An interface is simply a set of methods. Any object that implements those methods implements that interface. Adhering to an interface is implicit; you never have to say "type Stanley implements the Cat interface". If the Cat interface is just a "Meow" method, and Stanley can "Meow", Stanley is a Cat.

Take, for example, the io.Writer interface. io.Writer is a method set that contains a single method: the write method. This is the definition for io.Writer:

    type Writer interface {
        Write(p []byte) (n int, err error)
    }
This interface definition says "a Writer is any object that has a Write method. The Write method must accept a slice of bytes as its only argument, and it returns an integer and an error". Any object that implements this method also implements io.Writer. Therefore, any function that accepts an io.Writer may accept any object that defines this method. (when accepting io.Writer, the object's type is io.Writer; the only thing you can do with an io.Writer object inside of a method that accepts an io.Writer parameter is utilize its Write method, since that's the only thing you know it has).
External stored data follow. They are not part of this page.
(** * Mini-Shell: the command evaluator of src/cmd.c

    A shallow embedding of [parse_command], [parse_simple], [shell_cd],
    [shell_exit], [run_in_parallel] and [run_on_pipe].

    Processes are modelled by a per-process record [proc] (pid, working
    directory, environment, descriptor table) and a [world] shared by all
    processes (directories, files, open-file ids, the pid counter and a
    trace of system calls).
    A computation of type [M A] either returns a value or terminates the
    current process with an [outcome].  [fork] runs the child to completion
    from a copy of the parent's [proc] and the shared world, then records
    its outcome in the parent's [children] for [waitpid]; the parent
    continues afterwards.  The
    results the kernel decides (whether [fork], [pipe] and [waitpid]
    succeed, and what an executed program does) come from an [os] oracle
    that sees the whole world, the trace included. *)

From Stdlib Require Import ZArith String List Bool.
From stdpp Require Import base gmap strings.

Open Scope Z_scope.
Set Warnings "-register-all".

(** ** Data structures of parser.h *)

Inductive operator :=
| OP_NONE
| OP_SEQUENTIAL
| OP_PARALLEL
| OP_CONDITIONAL_NZERO
| OP_CONDITIONAL_ZERO
| OP_PIPE
| OP_DUMMY.

(** [word_t]: a fragment [string] (a variable name when [expand] is set)
    followed by the remaining fragments [next_part]. *)
Inductive word_t :=
| mk_word (w_string : String.string) (w_expand : bool) (w_next_part : option word_t).

Definition w_string (w : word_t) : String.string :=
  match w with mk_word s _ _ => s end.

Definition w_next_part (w : word_t) : option word_t :=
  match w with mk_word _ _ n => n end.

(** [simple_command_t]; the [next_word] chain of [params] is a list. *)
Record simple_command_t := mk_simple {
  s_verb : option word_t;
  s_params : list word_t;
  s_in : option word_t;
  s_out : option word_t;
  s_err : option word_t;
  s_io_flags : Z
}.

(** [command_t]: null pointers are [None]. *)
Inductive command_t :=
| mk_command (op : operator) (scmd : option simple_command_t)
             (cmd1 cmd2 : option command_t).

(** Flag values of parser.h and of Linux <fcntl.h>/<stdlib.h>. *)
Definition IO_OUT_APPEND : Z := 1.
Definition IO_ERR_APPEND : Z := 2.
Definition O_RDONLY : Z := 0.
Definition O_WRONLY : Z := 1.
Definition O_CREAT : Z := 64.
Definition O_TRUNC : Z := 512.
Definition O_APPEND : Z := 1024.
Definition STDIN_FILENO : Z := 0.
Definition STDOUT_FILENO : Z := 1.
Definition STDERR_FILENO : Z := 2.
Definition EXIT_SUCCESS : Z := 0.
Definition EXIT_FAILURE : Z := 1.
(** Sentinel of utils.h returned for an unknown operator. *)
Definition SHELL_EXIT : Z := -100.
(** Functions other than enableL and disableL leave the relay output and
    lState as they are. *)
Definition keeps_relay {A} (m : M A) : Prop :=
  forall r l, respects (fun d => pinRelay d = r /\ lState d = l) (fun _ => True) m.

Lemma otaOnProgress_keeps : keeps_relay otaOnProgress.
Proof. intros r l. unfold otaOnProgress. resp_auto. Qed.
Lemma ledTick_keeps : keeps_relay ledTick.
Proof. intros r l. unfold ledTick. resp_auto. Qed.
Lemma mqttCommunicate_keeps : keeps_relay mqttCommunicate.
Proof. intros r l. unfold mqttCommunicate. resp_auto. Qed.
Lemma startWifiManager_keeps b : keeps_relay (startWifiManager b).
Proof. intros r l. unfold startWifiManager, wifiManagerSetupStarted. resp_auto. Qed.
Lemma readSwitch_keeps : keeps_relay readSwitch.
Proof. intros r l. unfold readSwitch. resp_auto. Qed.
#[local] Hint Resolve otaOnProgress_keeps startWifiManager_keeps : dozy_resp.
Lemma manualSetupActivator_keeps : keeps_relay manualSetupActivator.
Proof. intros r l. unfold manualSetupActivator. resp_auto. Qed.
Lemma wifimanagerLoop_keeps : keeps_relay wifimanagerLoop.
Proof.
  intros r l. unfold wifimanagerLoop, saveParamsCallback, wifiManagerSetupStarted,
    wifiManagerSetupStopped. resp_auto.
Qed.
Lemma mqttReconnect_keeps : keeps_relay mqttReconnect.
Proof. intros r l. unfold mqttReconnect. resp_auto. Qed.
Lemma otaTick_keeps : keeps_relay otaTick.
Proof. intros r l. unfold otaTick. resp_auto. Qed.

(** C10 (counterexample): from power-on, setup() and three passes of
    loop() (connect and receive "1", receive "ota", then one progress
    callback of the update) leave lState true and the relay on, but the
    green LED off (HIGH): the onProgress callback drives the green LED
    without regard to lState. *)
Lemma C10_ota_progress_counterexample :
  let boot := mkEnv 0 false None None false false false [] 0 in
  let e1 := mkEnv 100 false None None true false true ["1"%string] 0 in
  let e2 := mkEnv 200 false None None true false true ["ota"%string] 0 in
  let e3 := mkEnv 300 false None None true false true [] 1 in
  let d := fst (steps loop [e1; e2; e3] (final_state setup boot power_on)) in
  lState d = true /\ pinRelay d = HIGH /\ pinGreen d = HIGH /\ otaRunning d = true.
Proof. vm_compute. repeat split. Qed.

(** C10 (amended): setup() from power-on leaves the relay output equal to
    lState and the green LED lit exactly when lState. Every pass of loop(),
    the LED ticker and the update's progress callback keep the relay output
    equal to lState; every pass outside update mode and the LED ticker keep
    the green LED lit exactly when lState (the progress callback does not).
    enableL and disableL set relay, green LED and lState together; the
    other functions change neither the relay output nor lState. *)
Theorem C10_relay_green_invariant :
  (forall e, relay_inv (final_state setup e power_on) /\
             green_inv (final_state setup e power_on)) /\
  (forall e d, relay_inv d -> relay_inv (final_state loop e d)) /\
  (forall e d, relay_inv d ->
     relay_inv (final_state ledTick e d) /\ relay_inv (final_state otaOnProgress e d)) /\
  (forall e d, otaRunning d = false -> green_inv d -> green_inv (final_state loop e d)) /\
  (forall e d, green_inv d -> green_inv (final_state ledTick e d)) /\
  (forall e d,
     pinRelay (final_state enableL e d) = HIGH /\ lState (final_state enableL e d) = true /\
     pinGreen (final_state enableL e d) = LOW /\
     pinRelay (final_state disableL e d) = LOW /\ lState (final_state disableL e d) = false /\
     pinGreen (final_state disableL e d) = HIGH) /\
  keeps_relay mqttCommunicate /\ keeps_relay readSwitch /\
  keeps_relay manualSetupActivator /\ keeps_relay wifimanagerLoop /\
  keeps_relay mqttReconnect /\ keeps_relay otaTick /\ keeps_relay otaOnProgress /\
  keeps_relay ledTick /\ (forall b, keeps_relay (startWifiManager b)).
Proof.
  split; [exact setup_inv|].
  split; [intros e d H; exact (proj1 (loop_relay e d H))|].
  split; [intros e d H; split;
          [exact (proj1 (ledTick_relay e d H)) | exact (proj1 (otaOnProgress_relay e d H))]|].
  split; [exact loop_green|].
  split; [intros e d H; exact (proj1 (ledTick_green e d H))|].
  split.
  - intros e d.
    unfold enableL, disableL, mqttCommunicate, final_state,
      when, skip, get, ask, modify, emit, bind, ret; cbn.
    destruct (offline d), (mqttConnected d); cbn; repeat split.
  - exact (conj mqttCommunicate_keeps (conj readSwitch_keeps
             (conj manualSetupActivator_keeps (conj wifimanagerLoop_keeps
             (conj mqttReconnect_keeps (conj otaTick_keeps (conj otaOnProgress_keeps
             (conj ledTick_keeps startWifiManager_keeps)))))))).
Qed.

(** ** The configuration file *)

Lemma cstring_idem s : cstring (cstring s) = cstring s.
Proof.
  induction s as [|c s IH]; [reflexivity|]. cbn.
  destruct (Ascii.eqb c "000"%char) eqn:E; [reflexivity|]. cbn. rewrite E, IH. reflexivity.
Qed.

Lemma strlen_cstring s : strlen (cstring s) = strlen s.
Proof. unfold strlen. rewrite cstring_idem. reflexivity. Qed.

Lemma strcpy_fits size s :
  (strlen s < size)%nat -> strcpy size s = Some (cstring s).
Proof. intros H. unfold strcpy. apply Nat.ltb_lt in H. rewrite H. reflexivity. Qed.

Lemma loadField_cstring doc k size x cur :
  jsonLookup k doc = Some (cstring x) -> (strlen x < size)%nat ->
  loadField doc k size cur = Some (if Nat.ltb 0 (strlen x) then cstring x else cur).
Proof.
  intros H1 H2. unfold loadField. rewrite H1, strlen_cstring.
  destruct (Nat.ltb 0 (strlen x)); [|reflexivity].
  rewrite strcpy_fits by (rewrite strlen_cstring; exact H2).
  rewrite cstring_idem. reflexivity.
Qed.

Lemma saveParamsConfig_some pv s :
  saveParamsConfig pv = Some s ->
  (strlen (pvServer pv) < FIELD_SIZE /\ strlen (pvPort pv) < PORT_SIZE /\
   strlen (pvClientName pv) < FIELD_SIZE /\ strlen (pvUser pv) < FIELD_SIZE /\
   strlen (pvPassword pv) < FIELD_SIZE /\ strlen (pvOutTopic pv) < FIELD_SIZE /\
   strlen (pvInTopic pv) < FIELD_SIZE)%nat /\
  s = mkConfig (cstring (pvServer pv)) (cstring (pvPort pv)) (cstring (pvClientName pv))
               (cstring (pvUser pv)) (cstring (pvPassword pv)) (cstring (pvOutTopic pv))
               (cstring (pvInTopic pv)) (isTrue (pvMomentary pv)).
Proof.
  unfold saveParamsConfig, strcpy.
  destruct (Nat.ltb_spec (strlen (pvServer pv)) FIELD_SIZE);
  destruct (Nat.ltb_spec (strlen (pvPort pv)) PORT_SIZE);
  destruct (Nat.ltb_spec (strlen (pvClientName pv)) FIELD_SIZE);
  destruct (Nat.ltb_spec (strlen (pvUser pv)) FIELD_SIZE);
  destruct (Nat.ltb_spec (strlen (pvPassword pv)) FIELD_SIZE);
  destruct (Nat.ltb_spec (strlen (pvOutTopic pv)) FIELD_SIZE);
  destruct (Nat.ltb_spec (strlen (pvInTopic pv)) FIELD_SIZE);
  intros Hsave; try discriminate Hsave.
  injection Hsave as <-. repeat split; assumption.
Qed.

Lemma saveParamsConfig_none pv :
  saveParamsConfig pv = None <->
   (FIELD_SIZE <= strlen (pvServer pv) \/ PORT_SIZE <= strlen (pvPort pv) \/
    FIELD_SIZE <= strlen (pvClientName pv) \/ FIELD_SIZE <= strlen (pvUser pv) \/
    FIELD_SIZE <= strlen (pvPassword pv) \/ FIELD_SIZE <= strlen (pvOutTopic pv) \/
    FIELD_SIZE <= strlen (pvInTopic pv))%nat.
Proof.
  unfold saveParamsConfig, strcpy.
  destruct (Nat.ltb_spec (strlen (pvServer pv)) FIELD_SIZE);
  destruct (Nat.ltb_spec (strlen (pvPort pv)) PORT_SIZE);
  destruct (Nat.ltb_spec (strlen (pvClientName pv)) FIELD_SIZE);
  destruct (Nat.ltb_spec (strlen (pvUser pv)) FIELD_SIZE);
  destruct (Nat.ltb_spec (strlen (pvPassword pv)) FIELD_SIZE);
  destruct (Nat.ltb_spec (strlen (pvOutTopic pv)) FIELD_SIZE);
  destruct (Nat.ltb_spec (strlen (pvInTopic pv)) FIELD_SIZE);
  split; intros Hn; try discriminate Hn; try reflexivity; lia.
Qed.

Lemma loadConfig_saved pv apName c :
  forall s, saveParamsConfig pv = Some s -> (strlen apName < FIELD_SIZE)%nat ->
   loadConfig apName (Some (configJson s)) c =
   Some (mkConfig
    (if Nat.ltb 0 (strlen (pvServer pv)) then cstring (pvServer pv) else cfgServer c)
    (if Nat.ltb 0 (strlen (pvPort pv)) then cstring (pvPort pv) else cfgPort c)
    (if Nat.ltb 0 (strlen (pvClientName pv)) then cstring (pvClientName pv)
     else cstring apName)
    (if Nat.ltb 0 (strlen (pvUser pv)) then cstring (pvUser pv) else cfgUser c)
    (if Nat.ltb 0 (strlen (pvPassword pv)) then cstring (pvPassword pv) else cfgPassword c)
    (if Nat.ltb 0 (strlen (pvOutTopic pv)) then cstring (pvOutTopic pv) else cfgOutTopic c)
    (if Nat.ltb 0 (strlen (pvInTopic pv)) then cstring (pvInTopic pv) else cfgInTopic c)
    (isTrue (pvMomentary pv))).
Proof.
  intros s Hs Hap.
  destruct (saveParamsConfig_some pv s Hs)
  as [[Hs1 [Hs2 [Hs3 [Hs4 [Hs5 [Hs6 Hs7]]]]]] ->].
  unfold loadConfig. rewrite (strcpy_fits _ _ Hap).
  rewrite (loadField_cstring _ "mqtt_server" _ (pvServer pv)) by easy.
  rewrite (loadField_cstring _ "mqtt_port" _ (pvPort pv)) by easy.
  rewrite (loadField_cstring _ "mqtt_client_name" _ (pvClientName pv)) by easy.
  rewrite (loadField_cstring _ "mqtt_user" _ (pvUser pv)) by easy.
  rewrite (loadField_cstring _ "mqtt_password" _ (pvPassword pv)) by easy.
  rewrite (loadField_cstring _ "mqtt_out_topic" _ (pvOutTopic pv)) by easy.
  rewrite (loadField_cstring _ "mqtt_in_topic" _ (pvInTopic pv)) by easy.
  unfold loadMomentary. cbn.
  destruct (isTrue (pvMomentary pv)); reflexivity.
Qed.
(** The root mapping [l] after a write below its key [k]: the entry is now
    [c], a tree; [reach] covers the old objects still met below [c]; the
    other entries are as before. *)
Lemma root_after_write h h2 l m k c (reach : loc → Prop) :
  closed h → h !! l = Some (ODict m) → unshared h (VRef l) →
  h2 !! l = Some (ODict (<[k := c]> m)) →
  (∀ l' o, h !! l' = Some o → l' ≠ l → ¬ reach l' → h2 !! l' = Some o) →
  (∀ l', reach l' → ∃ m', h !! l' = Some (ODict m')) →
  unshared h2 c →
  (∀ ks l0, l0 ∈ visited h2 c ks → is_Some (h !! l0) → reach l0) →
  (∀ k' y ks l0, k' ≠ k → m !! k' = Some y → l0 ∈ visited h y ks → ¬ reach l0) →
  ¬ reach l →
  unshared h2 (VRef l) ∧
  (∀ ks l0, l0 ∈ visited h2 (VRef l) ks → is_Some (h !! l0) →
     l0 = l ∨ reach l0 ∨
     ∃ k' y ks', k' ≠ k ∧ m !! k' = Some y ∧ l0 ∈ visited h y ks').
Proof.
  intros Hc E Hun E2 Hsame Hrdict Hunc Hreach Hapart Hnl.
  set (changed := fun l' => l' = l ∨ reach l').
  assert (Hchd : ∀ l', changed l' → ∃ m', h !! l' = Some (ODict m')).
  { intros l' [->|Hr]; [eauto|by apply Hrdict]. }
  assert (Hsame' : ∀ l' o, h !! l' = Some o → ¬ changed l' → h2 !! l' = Some o).
  { intros l' o Ho Hn.
    apply Hsame; [done|intros ->; apply Hn; by left|intros Hr; apply Hn; by right]. }
  assert (Hother : ∀ k' y ks, k' ≠ k → m !! k' = Some y →
            visited h2 y ks = visited h y ks ∧ unshared h2 y).
  { intros k' y ks Hne Hy.
    assert (Hy_ok : val_ok h y) by (intros l' ->; by eapply Hc).
    assert (Havoid : ∀ ks l0, l0 ∈ visited h y ks → ¬ changed l0).
    { intros ks0 l0 Hin [->|Hr].
      - by eapply (unshared_not_below h l m k' y ks0).
      - by eapply Hapart. }
    split.
    - exact (proj2 (reduce_frame h h2 changed ks y Hc Hy_ok Hchd Hsame' (Havoid ks))).
    - apply (unshared_frame h h2 changed); try done. by eapply unshared_step. }
  split.
  - apply (unshared_root _ l (<[k := c]> m)); [done| | |].
    + intros k' y. destruct (decide (k = k')) as [->|Hne].
      * rewrite lookup_insert_eq. by intros [= <-].
      * rewrite lookup_insert_ne by done. intros Hy.
        by apply (Hother k' y []).
    + intros k' y ks. destruct (decide (k = k')) as [->|Hne].
      * rewrite lookup_insert_eq. intros [= <-] Hin.
        apply Hnl, (Hreach ks); eauto.
      * rewrite lookup_insert_ne by done. intros Hy Hin.
        rewrite (proj1 (Hother k' y ks ltac:(done) Hy)) in Hin.
        by eapply (unshared_not_below h l m k' y ks).
    + intros k1 k2 y1 y2 ks1 ks2 l0 Hne.
      destruct (decide (k = k1)) as [->|Hne1];
        [rewrite lookup_insert_eq, lookup_insert_ne by done
        |rewrite (lookup_insert_ne _ k k1) by done;
         destruct (decide (k = k2)) as [->|Hne2];
         [rewrite lookup_insert_eq|rewrite lookup_insert_ne by done]].
      * intros [= <-] Hy2 Hin1 Hin2.
        rewrite (proj1 (Hother k2 y2 ks2 ltac:(done) Hy2)) in Hin2.
        apply (Hapart k2 y2 ks2 l0); [done|done|done|].
        apply (Hreach ks1); [done|]. apply visited_is_dict in Hin2 as [? ?]. eauto.
      * intros Hy1 [= <-] Hin1 Hin2.
        rewrite (proj1 (Hother k1 y1 ks1 ltac:(done) Hy1)) in Hin1.
        apply (Hapart k1 y1 ks1 l0); [done|done|done|].
        apply (Hreach ks2); [done|]. apply visited_is_dict in Hin1 as [? ?]. eauto.
      * intros Hy1 Hy2 Hin1 Hin2.
        rewrite (proj1 (Hother k1 y1 ks1 ltac:(done) Hy1)) in Hin1.
        rewrite (proj1 (Hother k2 y2 ks2 ltac:(done) Hy2)) in Hin2.
        by eapply (unshared_apart h l m k1 k2 y1 y2 ks1 ks2 l0).
  - intros ks l0 Hin Hl0. rewrite (visited_dict _ _ _ _ E2) in Hin.
    apply elem_of_cons in Hin as [->|Hin]; [by left|].
    destruct ks as [|k' ks']; [by apply elem_of_nil in Hin|].
    destruct (decide (k = k')) as [->|Hne].
    + rewrite lookup_insert_eq in Hin. right. left. by apply (Hreach ks').
    + rewrite lookup_insert_ne in Hin by done.
      destruct (m !! k') as [y|] eqn:Hy; [|by apply elem_of_nil in Hin].
      rewrite (proj1 (Hother k' y ks' ltac:(done) Hy)) in Hin.
      right. right. by exists k', y, ks'.
Qed.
So, for example, in the encoding/json package, there is an Encoder object. The Encoder object has just one method: the Encode method. This is the signature for the Encode method:

    func (enc *Encoder) Encode(v interface{}) error
this method definition reads "the function for the * Encoder type called Encode accepts an interface{} v and returns an error". interface{} is the empty interface; all objects implement at least zero methods, so any object can be supplied; it is valid to pass any object into the Encode method. The returned "error" value will let us know if something has gone wrong.

Now then. We know that we're encoding data to the json format, but to where is it being encoded? Where is the output going? The io.Encoder object embeds an io.Writer object; encoded items are written into the writer. That's a big leap. How do we know which io.Writer to write to? We inject the io.Writer when we create the encoder. This is the signature for the function that creates a json encoder:

    func NewEncoder(w io.Writer) *Encoder
It has only one argument; io.Writer. io.Writer has only one method; the Write method. That means that for any data target at all, if you define a Write method, you can encode json to it.

So what io.Writers are commonly found? There is an io.Writer for a UDP socket, a TCP socket, a websocket, an http response, a file on disk, a buffer of bytes, etc. The list goes on.

With this one Encode method, and this one Write interface, we are able to Encode json data to arbitrary targets. There's none of that JSONFileWriter, JSONHTTPResponseWriter, JSONUDPSocketStreamer stuff like you would get in other statically typed languages.